Tuesday, May 17, 2016

Reed Update

One Sunday morning, when Will and I were back in the US last fall, we sang a worship song at our church. The song was “King of My Heart” by John Mark McMillan. In the bridge of the song you sing,

“You’re never gonna let
Never gonna let me down

You’re never gonna let
Never gonna let me down.”

While Lucas, our worship leader, was singing this song, I started sobbing at these lines. The truth was, in the wake of evacuating South Sudan, having a miscarriage, being uncertain of the future and not knowing if our friends in Mundri were safe, or even alive, I felt very let down. So much so that I couldn’t bring myself to sing those words. They didn’t feel real to me in that moment. Life had hit hard and I was angry and felt confused and a bit abandoned.

Fast forward to this past Friday. I was in the car traveling from Arua, Uganda to Kampala to begin our journey for our next transition. Everything we own in Africa was in the car with us and we were on the old, familiar journey of moving from one temporary home to the next.
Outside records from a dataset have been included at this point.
(** A note keeps its key over a restart only up to 150 bytes.  The listing of
    a store whose only note was just saved shows the key; after a restart it
    shows the file's name for keys of 151 to 200 bytes, and the SHA-256 of
    longer keys, though their file of the key is there. *)
Theorem note_keys_after_restart now key content s s' :
  (∀ p, read_ok p = true) → disk s !! notesPath f = Some NDir →
  (∀ p, HasPrefix p (notesPath f +:+ "/") = true → disk s !! p = None) → noteIndex s = ∅ → noteIndexInit s = true →
  SaveNote write_ok remove_ok rename_ok lower_rune f now key content s = (Ok tt, s') →
  (list_notes s').1 = [key] ∧ (list_notes (restarted s')).1 = [shown key] ∧
  disk s' !! path key ".md" = Some (NFile (safe_content content)) ∧
  (200 < String.length key → disk s' !! path key ".key" = Some (NFile key))%nat.
Proof.
  intros Hread Hroot Hempty Hindex Hinit Hsave. apply SaveNote_disk in Hsave as (Hother & Hmd & Hmdtmp & Hkeytmp & Hside & Hs').
  destruct note_extensions as [E1 E2]. cbv zeta in *.
  assert (∀ ext tail, ext ∈ extensions → HasPrefix (path key ext +:+ tail) (notesPath f +:+ "/") = true) as Hunder.
  { intros ext tail He. rewrite path_stem, Hnotes by done. unfold HasPrefix. rewrite has_prefix_spec, !to_bytes_append.
    eexists. rewrite <- !app_assoc. reflexivity. }
  split; [| split; [| split]].
  - rewrite Hs'. unfold list_notes, ListNotesWithPrefix, ensureNoteIndexLoaded, upsertNoteIndexEntry, set_disk.
    cbn [noteIndexInit]. rewrite Hinit. cbn [set_index noteIndex noteIndexInit fst]. rewrite Hindex.
    rewrite dom_insert_L, dom_empty_L, right_id_L by apply _. apply listing_singleton.
  - unfold list_notes, ListNotesWithPrefix, ensureNoteIndexLoaded. cbn [restarted noteIndexInit disk].
    rewrite Hother by (by apply root_differs). rewrite Hroot. cbn [set_index noteIndex fst].
    assert (dom (foldl (index_file read_ok lower_rune ModTime (disk s')) ∅ (files_below (notesPath f) (disk s'))) = {[shown key]}) as ->;
      [| apply listing_singleton].
    apply set_eq. intros k. rewrite index_dom, dom_empty_L, elem_of_empty, elem_of_singleton.
    rewrite (alone_indexed key (disk s') (safe_content content)); [naive_solver | done | | done |].
    + intros p Hp P1 P2. destruct (decide (p = path key ".md" +:+ ".tmp")) as [-> | P3]; [done |].
      destruct (decide (p = path key ".key" +:+ ".tmp")) as [-> | P4]; [by apply Hkeytmp, Hempty, Hunder |]. rewrite Hother by done. by apply Hempty.
    + intros Hlen. unfold requiresKeySidecar in Hside. rewrite bool_decide_eq_false_2 in Hside by lia. apply Hside, Hempty.
      rewrite <- (append_empty (path key ".key")). by apply Hunder.
  - exact Hmd.
  - intros Hlong. unfold requiresKeySidecar in Hside. by rewrite bool_decide_eq_true_2 in Hside.
Qed.
End Notes.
I was listening to a podcast from our home church in Bloomington, IN. At the end of the message, Lucas’ familiar voice (with beautiful accompaniment) starts singing the song that I had heard in church several months earlier.

As he was singing the bridge, I immediately started singing along. The amazing thing was that this time, my heart believed those words to be absolutely true. It was about 8 months later and I could see more of the story. We are 2 months from giving birth to a baby girl, we now have a plan for where we are settling next and we have been in consistent communication with our friends in Mundri.

You see, when I was unable to sing these words 8 months ago, I was trying to judge and unfinished story. It was like looking at a half painted piece of artwork and calling it “ugly” before seeing the end product. All I could see was that life was difficult and I felt let down. I didn’t have eyes to see at the moment that the story wasn’t over yet and redemption was yet to come.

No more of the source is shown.